* Instructions to follow *
How do the lines below between the ones holding "passes a record" and "made are counted in the world.", inclusive, read? Give them again exactly, with no other lines.

::: Entries shown :::

(* ------------------------------------------------------------------ *)
(** ** Free and Paid *)

Lemma load_and_transform_data_Type (has_Size : bool) (csv : list RawRow)
  (r : Row) :
  In r (load_and_transform_data has_Size csv) ->
  Type_ r = "Free"%string \/ Type_ r = "Paid"%string.
Proof.
  intros H. apply load_and_transform_data_In in H.
  destruct H as [_ (raw & _ & ->)]. simpl. unfold derive_type.
  destruct (fgt _ _); auto.
Qed.

Lemma free_paid_partition (df : list Row) :
  (forall r, In r df -> Type_ r = "Free"%string \/ Type_ r = "Paid"%string) ->
  (free_apps df + paid_apps df = List.length df)%nat.
Proof.
  unfold free_apps, paid_apps. rewrite !boolean_index_map.
  induction df as [|r df IH]; intros H; [reflexivity|].
  simpl. assert (IH' := IH (fun x Hx => H x (or_intror Hx))).
  destruct (H r (or_introl eq_refl)) as [E|E]; rewrite E; simpl; lia.
Qed.

(** X6: in the normalized table and in every filtered table every row is
    Free or Paid, so the Free count and the Paid count add up to the number
    of rows. *)
Theorem free_and_paid_add_up :
  forall (has_Size : bool) (csv : list RawRow) (w : Widgets),
    let df := load_and_transform_data has_Size csv in
    (free_apps df + paid_apps df = List.length df)%nat
    /\ (free_apps (apply_filters w df) + paid_apps (apply_filters w df)
        = total_apps (apply_filters w df))%nat.
Proof.
  intros has_Size csv w df. split.
  - apply free_paid_partition. intros r Hr.
    apply (load_and_transform_data_Type _ _ _ Hr).
  - apply free_paid_partition. intros r Hr.
    apply apply_filters_In in Hr. destruct Hr as [Hr _].
    apply (load_and_transform_data_Type _ _ _ Hr).
Qed.

Lemma matches_iff (w : Widgets) (r : Row) :
  matches w r = true <->
  (selected_category w = "Todas"%string \/ Category r = selected_category w)
  /\ (app_type w = "Todos"%string \/ Type_ r = app_type w)
  /\ mask_ranges w r = true.
Proof.
  unfold matches, constraints_of, mask_ranges, fge.
  destruct (selected_category w =? "Todas")%string eqn:Ec;
    destruct (app_type w =? "Todos")%string eqn:Et;
    cbn [app forallb satisfies];
    rewrite ?String.eqb_eq in *; rewrite ?String.eqb_neq in *;
    rewrite !andb_true_iff, ?String.eqb_eq; tauto.
Qed.

Lemma filter_false (A : Type) (p : A -> bool) (l : list A) :
  (forall x, In x l -> p x = false) -> filter p l = [].
Proof.
  induction l as [|x l IH]; simpl; intros H; [reflexivity|].
  rewrite (H x (or_introl eq_refl)). apply IH. auto.
Qed.

(** X7: when the type selectbox is on Paid every row of the filtered table
    is counted as a paid app, and when it is on Free none is. *)
Theorem app_type_decides_paid_apps :
  forall (w : Widgets) (df : list Row),
    (app_type w = "Paid"%string ->
     paid_apps (apply_filters w df) = total_apps (apply_filters w df))
    /\ (app_type w = "Free"%string -> paid_apps (apply_filters w df) = 0%nat).
Proof.
  intros w df. unfold paid_apps, total_apps. rewrite boolean_index_map.
  split; intros Ht.
  - rewrite filter_true; [reflexivity|]. intros r Hr.
    apply apply_filters_In in Hr. destruct Hr as [_ Hr].
    apply matches_iff in Hr. destruct Hr as (_ & [E|E] & _).
    + rewrite Ht in E. discriminate.
    + rewrite E, Ht. reflexivity.
  - rewrite filter_false; [reflexivity|]. intros r Hr.
    apply apply_filters_In in Hr. destruct Hr as [_ Hr].
    apply matches_iff in Hr. destruct Hr as (_ & [E|E] & _).
    + rewrite Ht in E. discriminate.
    + rewrite E, Ht. reflexivity.
Qed.

(* ------------------------------------------------------------------ *)
(** ** Widening the widgets *)

Lemma fle_trans (a b c : float64) :
  fle a b = true -> fle b c = true -> fle a c = true.
Proof.
  destruct a, b, c; simpl; try congruence.
  rewrite !Qc_leb_le. apply Qcle_trans.
Qed.

Lemma fle_Fin (a b : Qc) : (a <= b)%Qc -> fle (Fin a) (Fin b) = true.
Proof. intros H. simpl. apply Qc_leb_le, H. Qed.

Lemma fle_of_Z (a b : Z) : (a <= b)%Z -> fle (of_Z a) (of_Z b) = true.
Proof.
  intros H. unfold of_Z. apply fle_Fin. unfold Qcle. cbn [this Q2Qc].
  rewrite !Qred_correct. rewrite <- Zle_Qle. exact H.
Qed.

Lemma mask_ranges_wider (w' w : Widgets) (r : Row) :
  wider w' w -> mask_ranges w r = true -> mask_ranges w' r = true.
Proof.
  intros (_ & _ & P1 & P2 & R1 & R2 & I1 & I2). unfold mask_ranges, fge.
  rewrite !andb_true_iff.
  intros (((((H1 & H2) & H3) & H4) & H5) & H6).
  repeat split.
  - exact (fle_trans _ _ _ (fle_Fin P1) H1).
  - exact (fle_trans _ _ _ H2 (fle_Fin P2)).
  - exact (fle_trans _ _ _ (fle_Fin R1) H3).
  - exact (fle_trans _ _ _ H4 (fle_Fin R2)).
  - exact (fle_trans _ _ _ (fle_of_Z I1) H5).
  - exact (fle_trans _ _ _ H6 (fle_of_Z I2)).
Qed.

Lemma matches_wider (w' w : Widgets) (r : Row) :
  wider w' w -> matches w r = true -> matches w' r = true.
Proof.
  intros Hw H. pose proof Hw as (C & T & _).
  apply matches_iff in H. destruct H as (Hc & Ht & Hr).
  apply matches_iff. split; [|split].
  - destruct C as [C|C]; [left; exact C|]. rewrite C.
    destruct Hc as [Hc|Hc]; [left; congruence | right; exact Hc].
  - destruct T as [T|T]; [left; exact T|]. rewrite T.
    destruct Ht as [Ht|Ht]; [left; congruence | right; exact Ht].
  - exact (@mask_ranges_wider w' w r Hw Hr).
Qed.

(** X8: a widget state that asks for no more (a wildcard or the same
    choice in each selectbox, and ranges that contain the other's) loses no
    row: the narrower selection is the wider one with rows deleted, and
    narrowing the wider selection gives the narrower one. *)
Theorem widening_keeps_rows :
  forall (w' w : Widgets) (df : list Row),
    wider w' w ->
    Subseq (apply_filters w df) (apply_filters w' df)
    /\ apply_filters w (apply_filters w' df) = apply_filters w df.
Proof.
  intros w' w df Hw.
  assert (E : apply_filters w (apply_filters w' df) = apply_filters w df).
  { rewrite !apply_filters_filter, filter_twice. apply filter_same.
    intros r _. destruct (matches w r) eqn:Em.
    - rewrite (@matches_wider w' w r Hw Em). reflexivity.
    - apply andb_false_r. }
  split; [|exact E]. rewrite <- E.
  rewrite (apply_filters_filter w). apply filter_Subseq.
Qed.

Lemma widening_keeps_rows_witness :
  apply_filters Sample.small_apps
    (apply_filters Sample.everything
       (load_and_transform_data true Sample.csv))
  = apply_filters Sample.small_apps (load_and_transform_data true Sample.csv).
Proof.
  apply (@widening_keeps_rows Sample.everything Sample.small_apps).
  unfold wider. simpl.
  repeat split; auto; try (unfold Qcle; simpl; lra); lia.
Defined.

(* ------------------------------------------------------------------ *)
(** ** Largest and smallest entries of a column *)

Lemma fle_refl (a : float64) : a <> NaN -> fle a a = true.
Proof.
  destruct a; simpl; try congruence; try reflexivity.
  intros _. apply Qc_leb_le, Qcle_refl.
Qed.

Lemma flt_fle (a b : float64) : flt a b = true -> fle a b = true.
Proof.
  destruct a, b; simpl; try congruence.
  rewrite Qc_ltb_lt, Qc_leb_le. apply Qclt_le_weak.
Qed.

Lemma flt_false_fle (a b : float64) :
  a <> NaN -> b <> NaN -> flt a b = false -> fle b a = true.
Proof.
  destruct a, b; simpl; try congruence.
  intros _ _ H. unfold Qc_ltb in H. apply negb_false_iff in H. exact H.
Qed.

Lemma fle_not_feq_flt (a b : float64) :
  fle a b = true -> feq a b = false -> flt a b = true.
Proof.
  destruct a, b; simpl; try congruence.
  rewrite Qc_leb_le, Qc_ltb_lt. intros H E.
  destruct (Qcle_lt_or_eq _ _ H) as [Hl|He]; [exact Hl|].
  apply Qc_eqb_eq in He. congruence.
Qed.

Lemma feq_eq (a b : float64) : feq a b = true -> a = b.
Proof.
  destruct a, b; simpl; try congruence.
  intros H. apply Qc_eqb_eq in H. congruence.
Qed.
(** * gemlogconf: run-time log level reconfiguration

    A shallow embedding of [lib/gemlogconf.py] and the properties of its
    configuration parser and of its polling thread.

    Conventions of the embedding.
    - A Python [str] is a [string]; a character is a code point below 256.
    - Python's [re] patterns are regular expressions over those characters,
      decided with Brzozowski derivatives and related to a declarative
      matching relation.
    - The logger is the pair of its level and of the records handed to it
      through [info], [error] and [critical]; whether the [logging] package
      passes a record on, and what its handlers do with it, is outside this
      file.
    - [open], [readlines] and [os.path.getmtime] talk to the file system:
      their results are observations given to the functions, and the calls
      made are counted in the world.
    - Code that can raise runs in a state and exception monad, in which
      [sys.exit] is kept apart from the exceptions [except Exception]
      catches. *)

From Stdlib Require Import ZArith List Bool Ascii String Lia.
Import ListNotations.

Open Scope string_scope.
Open Scope list_scope.
Open Scope Z_scope.

(* ================================================================== *)
(** ** Characters and strings *)

Definition LF : ascii := ascii_of_nat 10.
Definition CR : ascii := ascii_of_nat 13.
Definition TAB : ascii := ascii_of_nat 9.

(** The end of a line of text. *)
Definition NL : string := String LF EmptyString.

(** [str.isspace] on one character, for code points below 256. *)
Definition isspace (c : ascii) : bool :=
  let n := nat_of_ascii c in
  ((9 <=? n)%nat && (n <=? 13)%nat)
  || ((28 <=? n)%nat && (n <=? 32)%nat)
  || (n =? 133)%nat || (n =? 160)%nat.
Lemma db_a_foo_reachable (c : Z) :
  0 <= c <= INT_MAX -> reachable (db_a_foo c).
Proof.
  intros [Hlo Hhi]. revert Hhi. pattern c. apply natlike_ind; [| | exact Hlo].
  - intros _.
    change (db_a_foo 0)
      with (snd (Ok (created req_a_foo "foo"), db_a_foo 0)).
    replace (Ok (created req_a_foo "foo"), db_a_foo 0)
      with (run (handler (PostShorten req_a_foo)) 100 empty_db)
      by (vm_compute; reflexivity).
    apply reachable_request, reachable_empty.
  - intros n Hn IH Hhi.
    assert (Hrun : run (handler (GetCode "foo")) 200 (db_a_foo n)
                   = (Ok (mkResponse 302 (Location "https://example.com/a")),
                      db_a_foo (Z.succ n))).
    { cbn [handler]. unfold db_a_foo.
      rewrite (one_row_visit (row_a_foo n) 2 200 "foo");
        [| reflexivity | now left | cbn; lia].
      assert (E' : (Z.succ n =? 0) = false) by (apply Z.eqb_neq; lia).
      unfold touch, row_a_foo. cbn. rewrite E'.
      now rewrite Z.add_1_r. }
    change (db_a_foo (Z.succ n))
      with (snd (Ok (mkResponse 302 (Location "https://example.com/a")),
                 db_a_foo (Z.succ n))).
    rewrite <- Hrun. apply reachable_request, IH. lia.
Qed.

(** C2, as stated, fails, in three ways.  The counter is an [INTEGER]: on
    a record visited 2147483647 times the [UPDATE] is rejected, the key is
    answered 500 and nothing changes.  A key can be the alias of one record
    and the short code of another: [43cc12e] is the alias of the record of
    url a and the short code of the record of url b, and a visit counts
    for one of them only, the one the lookup returns first; in whichever
    order the two rows are met, the other record has the key and is left
    as it was.  And a key with a zero byte, which matches no record, is
    answered 500, not 404. *)
Lemma redirect_counter_limit_counterexample :
  reachable (db_visited 2147483647)
  /\ first_match "cd69b81" (db_visited 2147483647)
     = Some (row_a_visited 2147483647)
  /\ run (redirect "cd69b81") 300 (db_visited 2147483647)
     = (Ok server_error, db_visited 2147483647)
  /\ run (shorten req_b) 101
         (snd (run (shorten req_a_as_b) 100 empty_db))
     = (Ok (created req_b "43cc12e"), mkDb [row_a_as_b; row_b] 3)
  /\ key_of "43cc12e" row_a_as_b /\ key_of "43cc12e" row_b
  /\ fst (run (redirect "43cc12e") 102 (mkDb [row_a_as_b; row_b] 3))
     = Ok (mkResponse 302 (Location "https://example.com/a"))
  /\ In row_b
        (rows (snd (run (redirect "43cc12e") 102
                        (mkDb [row_a_as_b; row_b] 3))))
  /\ fst (run (redirect "43cc12e") 102 (mkDb [row_b; row_a_as_b] 3))
     = Ok (mkResponse 302 (Location "https://example.com/b"))
  /\ In row_a_as_b
        (rows (snd (run (redirect "43cc12e") 102
                        (mkDb [row_b; row_a_as_b] 3))))
  /\ (forall r, In r (rows db_a) -> ~ key_of nul r)
  /\ run (redirect nul) 100 db_a = (Ok server_error, db_a).
Proof.
  split; [apply db_visited_reachable; unfold INT_MAX; lia |].
  split; [vm_compute; reflexivity |].
  split; [vm_compute; reflexivity |].
  split; [vm_compute; reflexivity |].
  split; [now left |].
  split; [now right |].
  split; [vm_compute; reflexivity |].
  split; [vm_compute; auto |].
  split; [vm_compute; reflexivity |].
  split; [vm_compute; auto |].
  split; [| vm_compute; reflexivity].
  intros r [<- | []] [H | H]; discriminate H.
Qed.

(** C2 (amended): for a key without a zero byte that is the alias or short
    code of exactly one record, whose counter is below 2147483647,
    [GET /:code] answers with the redirection to the record's original url
    and the store changes in that record only: its counter is one more and
    its last access is the current time.  For a key without a zero byte
    that no record has, the answer is 404 and the store is unchanged. *)
Theorem redirect_counts_once (code : string) (now : Z) (db : Db) :
  wf db -> has_nul code = false ->
  (forall r, only_match code r db -> access_count r < INT_MAX ->
     exists pre post,
       rows db = (pre ++ r :: post)%list
       /\ fst (run (redirect code) now db)
          = Ok (mkResponse 302 (Location (original_url r)))
       /\ urls_id_seq (snd (run (redirect code) now db)) = urls_id_seq db
       /\ Permutation
            (rows (snd (run (redirect code) now db)))
            (pre ++
               mkRow (id r) (original_url r) (short_code r) (alias r)
                     (created_at r) (access_count r + 1) (Some now)
               :: post))
  /\ ((forall r, In r (rows db) -> ~ key_of code r) ->
      run (redirect code) now db
      = (Ok (not_found "Short URL not found"), db)).
Proof.
  intros Hwf Hnul. split.
  - intros r (Hin & Hkey & Huniq) Hlt.
    pose proof (first_match_unique code db r Hin Hkey Huniq) as E.
    destruct (redirect_outcomes code now db Hwf)
      as [(_ & E' & _) | [(r' & E' & Hge & _)
         | [(r' & pre & post & _ & E' & _ & Hrows & Hrun) | (Hn & _)]]];
      try (rewrite E' in E; try discriminate; injection E as ->);
      [lia | | congruence].
    exists pre, post. rewrite Hrun. cbn [fst snd rows urls_id_seq].
    split; [exact Hrows | split; [reflexivity | split; [reflexivity |]]].
    rewrite app_assoc. rewrite <- Permutation_cons_append.
    apply Permutation_middle.
  - intros Hnone. apply first_match_none in Hnone.
    now rewrite run_redirect, Hnul, Hnone.
Qed.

:::

* Worked solution *
      passes a record on, and what its handlers do with it, is outside this
      file.
    - [open], [readlines] and [os.path.getmtime] talk to the file system:
      their results are observations given to the functions, and the calls
      made are counted in the world.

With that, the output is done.